Proyek PLTU Kalbar Mangkrak 10 Tahun, Polri Ungkap Dugaan Korupsi Ratusan Miliar

FORUM KEADILAN – Direktorat Tindak Pidana Korupsi (Kortas Tipidkor) Bareskrim Polri menetapkan empat orang tersangka dalam kasus dugaan korupsi proyek pembangunan Pembangkit Listrik Tenaga Uap (PLTU) 1 Kalimantan Barat (Kalbar) yang berlokasi di Desa Jungkat, Kecamatan Siantan, Kabupaten Mempawah. Proyek yang digarap sejak 2008 hingga 2018 itu merugikan negara hingga ratusan miliar rupiah.
Kepala Kortas Tipidkor Irjen Pol Cahyono Wibowo mengatakan, penetapan tersangka dilakukan setelah penyidik memperoleh dua alat bukti yang sah dan hasil audit investigatif dari Badan Pemeriksa Keuangan (BPK) RI.
“Penyidik telah menetapkan empat tersangka dengan inisial FM, HK, RR, dan HYL. Keputusan ini diambil setelah dilakukan gelar perkara dan ditemukan kecukupan bukti yang dikuatkan pendapat ahli serta hasil pemeriksaan BPK,” kata Cahyono, di Mabes Polri, Jakarta Selatan, Senin, 6/10/2025,
Cahyono menuturkan, kasus ini bermula dari proyek pembangunan PLTU 1 Kalbar berkapasitas 2×50 MW yang dilelang ulang oleh PT PLN (Persero) pada 2008. Sebelum proses lelang berlangsung, pihak PLN diduga telah melakukan permufakatan dengan calon penyedia dari PT BRN untuk memenangkan perusahaan tersebut.
Dalam pelaksanaannya, panitia pengadaan PLN meloloskan konsorsium KSO BRN–Alton–OJSC, meski tidak memenuhi syarat administrasi dan teknis.

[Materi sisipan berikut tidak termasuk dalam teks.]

Lemma push_forest median c root W p n ids s ps b raw a c' : sane_currency currency -> forest c root W -> objects c !! p = Some n -> n_children n = [] ->
  chain_at (objects c) p ids (s :: ps) -> pushable median (s :: ps) b raw a -> a_previousBlockIndex a = height (s :: ps) - 1 ->
  PUSH c p b raw a = Ok c' ->
  exists s', c' = set_objects (<[p := set_segment s' n]> (objects c)) c /\ forest c' root (Z.max W (weight (s' :: ps)))
    /\ (forall q ids ch, q <> p -> chain_at (objects c) q ids ch -> chain_at (objects c') q ids ch)
    /\ chain_at (objects c') p ids (s' :: ps) /\ weight (s :: ps) < weight (s' :: ps)
    /\ (exists info, seg_blockInfos s' = seg_blockInfos s ++ [info] /\ getBlockHash cn_fast_hash b = Ok (bi_blockHash info)).
Proof.
  intros Sn F E Lf H Pb Hi P. destruct (fo_chains _ _ _ F _ _ _ H) as [[L N] HW].
  assert (Hh : S (Z.to_nat (a_previousBlockIndex a)) = length (all_blocks (s :: ps))).
  { pose proof (all_blocks_nonempty _ N ltac:(done)). rewrite Hi. unfold height. lia. }
  destruct (push_at_ok median c root W p n ids s ps (s :: ps) b raw a c' Sn Pb (fo_tree _ _ _ F) E Lf) as (s' & x & Ec & T' & K & A & Hp & Hx & Hw & Hd & Hinfo); try done.
  { intros. by eapply fo_chains. }
  { by rewrite Hh, firstn_all. }
  assert (Dd : 0 < a_currentDifficulty a).
  { assert (Hb : all_blocks (s :: ps) <> []) by (intros Z; rewrite Z in Hx; done). destruct Hinfo as (info & Ei & _).
    destruct (A _ _ _ Hp) as [[L' _] _]. destruct (f_difficulty _ _ _ _ (l_flat _ _ _ L') (Z.to_nat (a_previousBlockIndex a)) x info) as (d & D1 & D2 & D3).
    - simpl all_blocks. rewrite Ei, (assoc_L (++)), lookup_app_l; [exact Hx|by eapply lookup_lt_Some].
    - simpl all_blocks. rewrite Ei, (assoc_L (++)). by rewrite list_lookup_middle.
    - unfold weight in Hw. simpl all_blocks in Hw. rewrite Ei, (assoc_L (++)), last_snoc in Hw. lia. }
  exists s'. split_and!; try done.
  - rewrite Ec. cbn [objects set_objects] in *. split; simpl.
    + by rewrite Ec in T'.
    + intros q. rewrite dom_insert_lookup_L by by rewrite E. apply F.
    + rewrite dom_insert_lookup_L by by rewrite E. apply F.
    + split; [apply F|]. intros q. rewrite (proj2 (fo_leaves _ _ _ F) q). destruct (decide (q = p)) as [->|].
      * rewrite lookup_insert_eq. split; intros _; [by exists (set_segment s' n)|by exists n].
      * by rewrite lookup_insert_ne.
    + rewrite Ec in A. exact A.
  - rewrite Hw. unfold weight. rewrite last_lookup. replace (pred (length (all_blocks (s :: ps)))) with (Z.to_nat (a_previousBlockIndex a)) by lia. rewrite Hx. lia.
Qed.

(** *** A new leaf *)

Lemma new_view k ch : same_view ch (new_segment k :: ch).
Proof. split; simpl; [by rewrite app_nil_r|by rewrite app_nil_r|by rewrite (left_id_L ∅ (∪))|]. intros amount. by rewrite app_nil_r. Qed.

Lemma new_ledger ch : good ch -> ledger currency cn_fast_hash (new_segment (height ch) :: ch).
Proof.
  intros [L N]. eapply ledger_view; [apply new_view| |exact L]. split_and!; [|apply L|done]. pose proof (chain_bound _ (l_chain _ _ _ L)).
  split; simpl; try done; [lia|]. apply map_disjoint_empty_l.
Qed.

Lemma leaves_snoc c root W p n q (h' : heap) : forest c root W -> objects c !! p = Some n -> n_children n <> [] -> objects c !! q = None ->
  (forall r, r <> q -> r <> p -> h' !! r = objects c !! r) -> h' !! p = Some (set_children (n_children n ++ [q]) n) ->
  (exists m, h' !! q = Some m /\ n_children m = []) ->
  NoDup (chainsLeaves c ++ [q]) /\ forall r, r ∈ chainsLeaves c ++ [q] <-> exists m, h' !! r = Some m /\ n_children m = [].
Proof.
  intros F E Nl Q Ho Hp Hq. destruct (fo_leaves _ _ _ F) as [Nd Hl]. split.
  - apply NoDup_app. split_and!; [done| |apply NoDup_singleton]. intros r Hr ->%list_elem_of_singleton. apply Hl in Hr as (m & Em & _). congruence.
  - intros r. rewrite elem_of_app, list_elem_of_singleton, Hl. destruct (decide (r = q)) as [->|]; [split; [done|by right]|].
    destruct (decide (r = p)) as [->|].
    + rewrite Hp, E. split; [intros [(m & [= <-] & ?)|?]; done|]. intros (m & [= <-] & Z). simpl in Z. by destruct (n_children n).
    + rewrite Ho by done. split; [intros [?|?]; done|by left].
Qed.

Lemma fork_forest median c root W p n ids ch c0 b raw a c' : sane_currency currency -> forest c root W -> objects c !! p = Some n -> n_children n <> [] ->
  chain_at (objects c) p ids ch -> pushable median c0 b raw a ->
  all_blocks ch = take (S (Z.to_nat (a_previousBlockIndex a))) (all_blocks c0) ->
  (forall amount, (length (all_outputs ch amount) <= length (all_outputs c0 amount))%nat) ->
  (forall x d, all_blocks c0 !! Z.to_nat (a_previousBlockIndex a) = Some x ->
     next_difficulty currency (take (S (Z.to_nat (a_previousBlockIndex a))) (all_blocks c0)) = Ok d -> bi_cumulativeDifficulty x + d <= W) ->
  fork_at cn_fast_hash c p b raw a = Ok c' ->
  exists s', forest c' root W /\ chainsLeaves c' = chainsLeaves c ++ [next_ptr c] /\ mainChainSet c' = mainChainSet c /\ core_pool c' = core_pool c
    /\ (forall q ids ch, chain_at (objects c) q ids ch -> chain_at (objects c') q ids ch)
    /\ chain_at (objects c') (next_ptr c) (next_ptr c :: ids) (s' :: ch)
    /\ (exists info, info ∈ seg_blockInfos s' /\ getBlockHash cn_fast_hash b = Ok (bi_blockHash info)).
Proof.
  intros Sn F E Nl H Pb Eb Eo HW P. set (q := next_ptr c) in *. pose proof (next_free _ _ _ F) as Q. fold q in Q.
  destruct (fo_chains _ _ _ F _ _ _ H) as [G _]. destruct (previous_ok _ _ _ _ _ _ _ _ _ _ _ _ _ _ _ (l_chain _ _ _ (proj1 (pb_good _ _ _ _ _ Pb))) (pb_checked _ _ _ _ _ Pb)) as [Hi _].
  assert (Hh : height ch = u32 (a_previousBlockIndex a + 1)).
  { pose proof (rm_height _ _ _ (pb_room _ _ _ _ _ Pb)). rewrite wrap_small by width_solve. unfold height. rewrite Eb, length_take, Nat.min_l; unfold height in Hi; lia. }
  unfold fork_at in P. fold q in P. rewrite <- Hh in P.
  destruct (new_child_ok _ root p q n (height ch) (fo_tree _ _ _ F) E Q) as (h1 & E1 & T1 & K1 & Kq & Hq & Ho & Hp). rewrite E1 in P. cbn [mbind outcome_bind] in P.
  set (c1 := set_leaves _ (own_next h1 c)) in P. pose proof (Kq _ _ H) as H1. assert (Nqp : q <> p) by (intros Z; rewrite Z in Q; congruence).
  assert (A1 : forall r i x, r <> q -> chain_at (objects c1) r i x -> good x /\ weight x <= W).
  { intros r i x Nr Hr. assert (exists m, objects c !! r = Some m) as [m Em].
    { destruct (chain_at_head _ _ _ _ Hr) as (m & _ & _ & Em & _). simpl in Em. destruct (decide (r = p)) as [->|]; [eauto|]. rewrite Ho in Em by done. eauto. }
    apply (chain_back (objects c) _ root r m) in Hr; [|apply F|done|intros; by apply K1]. by eapply fo_chains. }
  destruct (push_at_ok median c1 root W q _ (q :: ids) (new_segment (height ch)) ch c0 b raw a c' Sn Pb T1 Hq eq_refl A1 H1 (new_ledger ch G)) as (s' & x & -> & T' & K & A & Hq' & Hx & Hw & Hd & info & Ei & Hinfo).
  { simpl. by rewrite app_nil_r. } { intros amount. simpl. rewrite app_nil_r. apply Eo. } { exact P. }
  exists s'. specialize (HW x _ Hx Hd). split_and!; try done.
  - split; simpl.
    + exact T'.
    + intros r. rewrite dom_insert_lookup_L by by rewrite Hq. intros (m & Em)%elem_of_dom. destruct (decide (r = q)) as [->|]; [lia|].
      enough (r < q)%nat by lia. apply (fo_fresh _ _ _ F), elem_of_dom. destruct (decide (r = p)) as [->|]; [eauto|]. rewrite Ho in Em by done. eauto.
    + destruct (fo_storage _ _ _ F) as [Nd Hs]. split.
      * apply NoDup_app. split_and!; [done| |apply NoDup_singleton]. intros r Hr ->%list_elem_of_singleton. apply Hs, elem_of_dom in Hr as [? ?]. unfold q in Q. congruence.
      * intros r. rewrite elem_of_app, list_elem_of_singleton, Hs, dom_insert_lookup_L, !elem_of_dom by by rewrite Hq. destruct (decide (r = q)) as [->|].
        { rewrite Hq. split; [eauto|by right]. } destruct (decide (r = p)) as [->|]; [rewrite Hp, E; split; eauto|]. rewrite Ho by done. unfold q in *. split; [intros [?|?]; done|by left].
    + eapply (leaves_snoc c root W p n q); try done.
      * intros r N1 N2. rewrite lookup_insert_ne by done. by apply Ho.
      * by rewrite lookup_insert_ne.
      * rewrite lookup_insert_eq. eexists. split; [reflexivity|done].
    + intros r i y Hr. destruct (A r i y Hr). split; [done|]. lia.
  - intros r i y Hr. apply K; [|by apply K1]. intros ->. destruct (chain_at_head _ _ _ _ Hr) as (? & ? & ? & ? & _). congruence.
  - exists info. split; [|done]. rewrite Ei. simpl. by left.
Qed.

Bahkan, dua perusahaan yang disebut tergabung dalam konsorsium itu diduga tidak pernah benar-benar terlibat dalam KSO yang dipimpin PT BRN.
“Pada 2009, sebelum kontrak ditandatangani, PT BRN mengalihkan seluruh pekerjaan kepada PT PI, termasuk penguasaan rekening proyek, dengan kesepakatan pemberian fee kepada pihak BRN,” ujarnya.
Kontrak kerja diteken pada 11 Juni 2009, padahal saat itu PLN belum memiliki kepastian pendanaan. Namun, kata Cahyono, hingga batas akhir kontrak pada 28 Februari 2012, pekerjaan baru mencapai 57 persen. Setelah dilakukan sepuluh kali perpanjangan (amandemen) hingga 31 Desember 2018, proyek hanya mampu diselesaikan sekitar 85,56 persen.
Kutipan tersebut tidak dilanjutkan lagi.